§ INFORMATION PROVIDED
"""

(* ===== verification/MacpartitionSpec.v ===== *)
(** The tables macOS partitioning writes are read back as they were written. *)
From S2P Require Import Prelude Cstr Contents Sys Exec Device Host Partition Macexec Macdisk Macmount Macstate Macvolume Macdevice Macboot Macpartition MactableSpec.

(** * Reading a disk at rest *)
(** what a read of contents [D] gives, but for interruptions *)
Definition reads_of (D : list byte) (n off : Z) (x : errno + list byte) : Prop :=
  match x with
  | inl e => e = EINTR
  | inr l => zlen l <= n /\ l = slice off (zlen l) D /\ (l = [] -> n <= 0 \/ zlen D <= off)
  end.
Definition reads (D : list byte) (o : obs) : Prop :=
  match o with
  | Obs e x => match e in ev X return X -> Prop with Pread _ n off => reads_of D n off | _ => fun _ => True end x
  end.
Lemma to_off_small z : 0 <= z < 2 ^ 63 -> to_off z = z.
Proof. intros H. unfold to_off. rewrite Z.mod_small; lia. Qed.
Section Reading.
Variables (fuel : nat) (L : obs -> Prop) (D : list byte).
Hypothesis HL : forall o, L o -> reads D o.
Hypothesis Hsmall : zlen D < 2 ^ 63.
Lemma pread_all_reads fd len off : 0 <= off -> 0 <= len -> off + len <= zlen D ->
  ends L (pread_all fuel fd len off) (fun r => r = Some (slice off len D)).
Proof.
  intros Ho Hl Hd. apply (ends_loop L (fun got => zlen got <= len /\ got = slice off (zlen got) D)).
  2: { rewrite zlen_nil. split; [done|]. unfold slice. by rewrite ztake_neg by lia. }
  intros got [Hg Hs]. pose proof (zlen_nonneg got). destruct (Z.ltb_spec (zlen got) len).
  - apply ends_step. intros x Hx%HL. cbn in Hx. rewrite to_off_small in Hx by lia. destruct x as [e|l]; cbn in Hx.
    { subst e. by apply ends_ret. }
    destruct Hx as (Hn & Hxl & He). destruct l as [|b l]; [destruct (He eq_refl); lia|]. apply ends_ret.
    pose proof (zlen_nonneg (b :: l)). rewrite zlen_app. split; [lia|].
    rewrite <- slice_app by lia. by rewrite <- Hs, <- Hxl.
  - apply ends_ret. rewrite Hs. do 2 f_equal. lia.
Qed.

(** * A slice of a GPT *)
Definition part_ok (p : PartSpec) : Prop :=
  typed p /\ forallb (fun b => u8 b =? 0) (gpt_type p) = false /\ 0 < first_lba p <= last_lba p /\ last_lba p < 2 ^ 64.
Definition slice_of (parts : list PartSpec) (i : Z) : option (Z * Z) :=
  p ← parts !! Z.to_nat (i - 1); Some (first_lba p, last_lba p - first_lba p + 1).
Section Gpt.
Variables (g : geometry) (sec : Z) (parts : list PartSpec) (guids : list (list byte)).
Hypothesis Hsec : 512 <= sec <= 4096.
Hypothesis Hdiv : 16384 mod sec = 0.
Hypothesis Hparts : Forall part_ok parts.
Hypothesis Hguids : Forall (fun g => zlen g = 16) guids.
Hypothesis Hlen : length guids = length parts.
Hypothesis Hmany : zlen parts <= 128.
#[local] Abbreviation tbl := (table parts guids).
Lemma parts_typed : Forall typed parts.
Proof. refine (List.Forall_impl _ _ Hparts). by intros p []. Qed.
Lemma zlen_tbl : zlen tbl = 16384.
Proof. by apply zlen_table; [apply parts_typed|..]. Qed.
(** what is decoded of an entry *)
Definition decoded (i : Z) : option (Z * Z) :=
  let e := zdrop ((i - 1) * 128) tbl in
  if forallb (fun b => u8 b =? 0) (ztake 16 e) || (get_le64 e 32 =? 0) || (get_le64 e 40 <? get_le64 e 32) then None
  else Some (get_le64 e 32, (get_le64 e 40 - get_le64 e 32 + 1) mod 2 ^ 64).
Lemma decoded_correct i : 1 <= i <= 128 -> decoded i = slice_of parts i.
Proof.
  intros Hi. unfold decoded, slice_of. cbv zeta. set (e := zdrop _ tbl).
  assert (Hs : forall q m, 0 <= q -> q + m <= 128 -> slice q m e = slice q m (slice (128 * (i - 1)) 128 tbl)).
  { intros q m Hq Hm. unfold e. rewrite slice_zdrop, slice_slice by lia. f_equal. lia. }
  change (ztake 16 e) with (slice 0 16 e). unfold get_le64. rewrite !Hs by lia. clear Hs e.
  destruct (parts !! Z.to_nat (i - 1)) as [p|] eqn:Hp.
  - destruct (Forall_lookup_1 _ _ _ _ Hparts Hp) as (Ht & Hz & Hf & Hl).
    destruct (table_entry parts guids parts_typed Hguids Hlen Hmany _ _ Hp) as (gd & Hg & He).
    replace (128 * Z.of_nat (Z.to_nat (i - 1))) with (128 * (i - 1)) in He by lia. rewrite He.
    rewrite entry_type, entry_first, entry_last, Hz, !Z.mod_small by (done || lia).
    rewrite (proj2 (Z.eqb_neq _ 0)), (proj2 (Z.ltb_ge _ _)) by lia. done.
  - apply lookup_ge_None_1 in Hp. rewrite (table_rest parts guids) by (try done; try apply parts_typed; unfold zlen; lia). done.
Qed.
Lemma parse_reads fd hdr_lba ents_lba my other guid i : 1 <= i -> zlen guid = 16 ->
  0 <= hdr_lba -> 2 <= ents_lba < 2 ^ 64 -> hdr_lba * sec + sec <= zlen D -> ents_lba * sec + 16384 <= zlen D ->
  slice (hdr_lba * sec) sec D = header g my other ents_lba (crc32_ieee tbl) guid sec ->
  slice (ents_lba * sec) 16384 D = tbl ->
  ends L (parse_gpt_slice_at_hdr fuel fd sec hdr_lba i) (fun r => r = slice_of parts i).
Proof.
  intros Hi Hg Hh He Hhd Hed Hhdr Htbl. unfold parse_gpt_slice_at_hdr.
  eapply ends_bind; [apply pread_all_reads; nia|]. intros ? ->. rewrite Hhdr. set (h := header _ _ _ _ _ _ _).
  destruct (header_fields g my other ents_lba (crc32_ieee tbl) guid Hg sec Hsec) as (F0 & F1 & F2 & F3 & F4 & F5 & F6);
    [lia|apply crc32_range|]. fold h in F0, F1, F2, F3, F4, F5, F6. rewrite F0, F1. unfold bytes_eqb. rewrite bool_decide_eq_true_2 by done.
  cbn [negb]. cbv zeta. rewrite (proj2 (Z.ltb_ge sec 92)) by lia. change ((92 <? 92) || false) with false. cbv iota. rewrite F2, Z.eqb_refl. cbn [negb].
  rewrite F3, F4, F5, F6. rewrite (proj2 (Z.ltb_ge ents_lba 2)) by lia.
  change ((128 =? 0) || (4096 <? 128)) with false.
  change (false || (128 =? 0) || (4096 <? 128) || (128 <? 128) || (4096 <? 128)) with false. cbn [orb].
  destruct (Z.ltb_spec 128 i).
  { apply ends_ret. unfold slice_of. rewrite (lookup_ge_None_2 parts) by (unfold zlen in Hmany; lia). done. }
  change (2 ^ 20 <? 128 * 128) with false. cbv iota.
  replace ((128 * 128 + sec - 1) / sec * sec) with 16384.
  2: { rewrite (Z.div_mod 16384 sec) at 1 by lia. rewrite Hdiv. set (q := 16384 / sec).
       replace (128 * 128 + sec - 1) with (q * sec + (sec - 1)) by (pose proof (Z.div_mod 16384 sec); unfold q; lia).
       rewrite Z.div_add_l, (Z.div_small (sec - 1)) by lia. lia. }
  eapply ends_bind; [apply pread_all_reads; nia|]. intros ? ->. rewrite Htbl.
  rewrite ztake_all, Z.eqb_refl by (rewrite zlen_tbl; lia). cbn [negb].
  pose proof (decoded_correct i ltac:(lia)) as Hd. unfold decoded in Hd. cbv zeta in Hd.
  destruct (_ || _ || _); apply ends_ret; done.
Qed.
End Gpt.
End Reading.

"""

§ WORK REQUIRED
Lines from the one holding "pose proof (decoded_correct" to the last line of the records: return these exactly, and only these.

§ RESULT OF THIS EXERCISE
  pose proof (decoded_correct i ltac:(lia)) as Hd. unfold decoded in Hd. cbv zeta in Hd.
  destruct (_ || _ || _); apply ends_ret; done.
Qed.
End Gpt.
End Reading.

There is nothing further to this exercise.